→ **Excerpted data**
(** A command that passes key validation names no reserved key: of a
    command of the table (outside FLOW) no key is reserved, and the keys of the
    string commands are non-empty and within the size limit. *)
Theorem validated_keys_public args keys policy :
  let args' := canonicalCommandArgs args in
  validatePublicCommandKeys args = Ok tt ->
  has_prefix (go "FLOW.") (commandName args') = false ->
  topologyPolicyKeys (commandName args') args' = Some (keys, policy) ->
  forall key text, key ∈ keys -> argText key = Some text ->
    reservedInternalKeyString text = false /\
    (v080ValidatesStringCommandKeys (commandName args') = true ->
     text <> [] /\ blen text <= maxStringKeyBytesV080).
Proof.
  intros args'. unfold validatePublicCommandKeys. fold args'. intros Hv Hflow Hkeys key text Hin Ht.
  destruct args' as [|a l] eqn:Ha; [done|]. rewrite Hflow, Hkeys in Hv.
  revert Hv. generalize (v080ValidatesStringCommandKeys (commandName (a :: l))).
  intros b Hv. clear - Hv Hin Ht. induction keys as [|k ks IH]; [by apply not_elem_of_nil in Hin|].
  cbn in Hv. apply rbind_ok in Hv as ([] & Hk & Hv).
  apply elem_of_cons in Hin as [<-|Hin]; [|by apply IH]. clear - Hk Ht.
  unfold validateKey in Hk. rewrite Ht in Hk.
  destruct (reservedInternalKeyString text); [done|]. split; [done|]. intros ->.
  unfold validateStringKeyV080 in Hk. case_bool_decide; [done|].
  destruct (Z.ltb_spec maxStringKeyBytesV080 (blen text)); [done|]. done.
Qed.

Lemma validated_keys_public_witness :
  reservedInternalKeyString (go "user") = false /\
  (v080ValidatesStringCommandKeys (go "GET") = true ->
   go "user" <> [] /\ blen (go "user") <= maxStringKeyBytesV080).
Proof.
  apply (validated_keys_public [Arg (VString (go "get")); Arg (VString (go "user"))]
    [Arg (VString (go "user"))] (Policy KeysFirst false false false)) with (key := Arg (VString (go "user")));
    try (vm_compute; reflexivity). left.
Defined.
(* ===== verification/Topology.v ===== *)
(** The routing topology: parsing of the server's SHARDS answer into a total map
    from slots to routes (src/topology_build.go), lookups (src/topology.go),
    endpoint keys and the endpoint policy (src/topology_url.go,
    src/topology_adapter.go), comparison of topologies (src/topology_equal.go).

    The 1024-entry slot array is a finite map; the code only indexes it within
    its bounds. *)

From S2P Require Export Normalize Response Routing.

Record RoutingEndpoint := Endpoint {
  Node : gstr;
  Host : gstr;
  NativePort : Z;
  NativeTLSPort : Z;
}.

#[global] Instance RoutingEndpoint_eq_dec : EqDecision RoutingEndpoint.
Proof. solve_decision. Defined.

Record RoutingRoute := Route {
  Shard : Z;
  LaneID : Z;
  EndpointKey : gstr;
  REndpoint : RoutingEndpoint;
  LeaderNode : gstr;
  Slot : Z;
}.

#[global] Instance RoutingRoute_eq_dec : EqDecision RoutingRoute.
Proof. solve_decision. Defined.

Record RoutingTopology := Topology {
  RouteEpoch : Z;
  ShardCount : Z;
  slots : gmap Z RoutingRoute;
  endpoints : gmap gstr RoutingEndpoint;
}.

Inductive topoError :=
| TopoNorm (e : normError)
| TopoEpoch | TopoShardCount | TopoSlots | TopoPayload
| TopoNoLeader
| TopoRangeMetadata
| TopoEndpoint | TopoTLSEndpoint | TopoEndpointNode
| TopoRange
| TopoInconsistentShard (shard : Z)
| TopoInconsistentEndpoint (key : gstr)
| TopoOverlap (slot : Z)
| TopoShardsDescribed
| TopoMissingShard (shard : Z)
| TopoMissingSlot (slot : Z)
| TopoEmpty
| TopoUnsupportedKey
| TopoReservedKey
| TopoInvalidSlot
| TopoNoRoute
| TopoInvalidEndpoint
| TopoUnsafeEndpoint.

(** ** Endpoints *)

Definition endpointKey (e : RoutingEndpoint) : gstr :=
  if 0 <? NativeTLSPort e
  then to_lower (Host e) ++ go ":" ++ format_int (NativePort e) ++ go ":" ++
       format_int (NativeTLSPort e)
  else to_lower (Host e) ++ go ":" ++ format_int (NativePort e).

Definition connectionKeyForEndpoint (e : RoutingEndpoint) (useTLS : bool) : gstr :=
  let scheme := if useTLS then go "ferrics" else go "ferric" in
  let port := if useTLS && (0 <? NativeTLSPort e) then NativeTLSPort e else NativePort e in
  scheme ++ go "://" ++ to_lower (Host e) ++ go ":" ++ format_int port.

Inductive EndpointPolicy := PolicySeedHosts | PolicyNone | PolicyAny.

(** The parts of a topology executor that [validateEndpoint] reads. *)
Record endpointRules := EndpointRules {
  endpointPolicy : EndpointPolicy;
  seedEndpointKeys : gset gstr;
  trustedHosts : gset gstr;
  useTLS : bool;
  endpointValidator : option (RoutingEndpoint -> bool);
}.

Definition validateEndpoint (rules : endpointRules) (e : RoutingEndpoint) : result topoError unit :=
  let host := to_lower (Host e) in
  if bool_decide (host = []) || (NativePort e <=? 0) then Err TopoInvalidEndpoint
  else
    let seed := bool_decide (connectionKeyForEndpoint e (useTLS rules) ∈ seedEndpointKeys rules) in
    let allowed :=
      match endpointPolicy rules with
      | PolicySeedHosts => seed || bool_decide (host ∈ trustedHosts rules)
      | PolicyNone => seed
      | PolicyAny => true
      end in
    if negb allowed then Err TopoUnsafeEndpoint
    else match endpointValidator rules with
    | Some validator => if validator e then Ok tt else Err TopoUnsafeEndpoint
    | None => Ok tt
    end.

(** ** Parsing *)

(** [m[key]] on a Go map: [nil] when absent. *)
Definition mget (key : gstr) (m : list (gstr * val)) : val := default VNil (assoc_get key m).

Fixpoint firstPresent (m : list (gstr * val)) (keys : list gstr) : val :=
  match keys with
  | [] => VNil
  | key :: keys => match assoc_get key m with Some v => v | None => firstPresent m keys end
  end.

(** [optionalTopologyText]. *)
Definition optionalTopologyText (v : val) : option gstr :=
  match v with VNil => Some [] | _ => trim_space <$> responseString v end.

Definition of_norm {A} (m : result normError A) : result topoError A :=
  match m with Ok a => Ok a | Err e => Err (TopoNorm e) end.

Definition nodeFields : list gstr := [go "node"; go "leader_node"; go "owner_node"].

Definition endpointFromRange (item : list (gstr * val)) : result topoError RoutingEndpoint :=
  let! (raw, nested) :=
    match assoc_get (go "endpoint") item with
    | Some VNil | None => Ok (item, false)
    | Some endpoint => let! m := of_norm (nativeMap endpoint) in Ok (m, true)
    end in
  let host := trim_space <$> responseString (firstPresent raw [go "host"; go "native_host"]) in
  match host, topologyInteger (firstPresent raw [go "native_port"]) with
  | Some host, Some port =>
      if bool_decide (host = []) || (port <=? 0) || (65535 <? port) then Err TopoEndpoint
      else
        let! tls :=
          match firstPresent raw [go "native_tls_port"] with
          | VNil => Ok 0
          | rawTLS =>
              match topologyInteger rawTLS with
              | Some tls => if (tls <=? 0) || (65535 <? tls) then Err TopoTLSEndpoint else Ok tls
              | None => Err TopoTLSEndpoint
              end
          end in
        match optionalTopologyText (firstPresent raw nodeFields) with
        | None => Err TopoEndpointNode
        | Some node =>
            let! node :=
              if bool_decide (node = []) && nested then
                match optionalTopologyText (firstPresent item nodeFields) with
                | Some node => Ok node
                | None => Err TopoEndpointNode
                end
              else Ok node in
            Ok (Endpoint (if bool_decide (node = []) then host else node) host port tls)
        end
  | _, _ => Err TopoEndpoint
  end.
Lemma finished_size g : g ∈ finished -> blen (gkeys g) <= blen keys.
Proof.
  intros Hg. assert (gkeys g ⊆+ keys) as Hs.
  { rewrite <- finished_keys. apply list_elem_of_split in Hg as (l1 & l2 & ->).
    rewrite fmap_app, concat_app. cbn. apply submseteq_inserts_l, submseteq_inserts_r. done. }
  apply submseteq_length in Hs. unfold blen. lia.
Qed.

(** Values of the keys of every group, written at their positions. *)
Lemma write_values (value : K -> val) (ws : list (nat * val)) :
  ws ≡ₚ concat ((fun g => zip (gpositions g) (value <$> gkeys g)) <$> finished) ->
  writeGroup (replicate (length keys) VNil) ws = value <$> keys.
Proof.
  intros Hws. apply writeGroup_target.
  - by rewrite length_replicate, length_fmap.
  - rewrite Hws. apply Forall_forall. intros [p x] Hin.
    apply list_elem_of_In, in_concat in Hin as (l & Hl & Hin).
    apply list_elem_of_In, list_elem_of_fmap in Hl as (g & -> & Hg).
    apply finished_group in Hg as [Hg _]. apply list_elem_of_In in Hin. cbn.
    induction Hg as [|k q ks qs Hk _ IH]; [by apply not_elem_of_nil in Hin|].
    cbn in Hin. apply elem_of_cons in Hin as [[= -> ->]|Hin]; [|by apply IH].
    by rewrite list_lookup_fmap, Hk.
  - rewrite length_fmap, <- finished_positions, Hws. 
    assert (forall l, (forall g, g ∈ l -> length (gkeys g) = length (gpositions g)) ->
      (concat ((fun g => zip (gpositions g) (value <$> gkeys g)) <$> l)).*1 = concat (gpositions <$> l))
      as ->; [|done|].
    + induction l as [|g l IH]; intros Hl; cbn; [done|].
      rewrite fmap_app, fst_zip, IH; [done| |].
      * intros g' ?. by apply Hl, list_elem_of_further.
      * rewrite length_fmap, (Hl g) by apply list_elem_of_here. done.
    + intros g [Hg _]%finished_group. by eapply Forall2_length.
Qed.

→ **Task brief**
The first line of the records and every line down to the line with "validatePublicCommandKeys args = Ok tt ->" must be quoted exactly; leave out all else.

→ **Solution to this problem**
(** A command that passes key validation names no reserved key: of a
    command of the table (outside FLOW) no key is reserved, and the keys of the
    string commands are non-empty and within the size limit. *)
Theorem validated_keys_public args keys policy :
  let args' := canonicalCommandArgs args in
  validatePublicCommandKeys args = Ok tt ->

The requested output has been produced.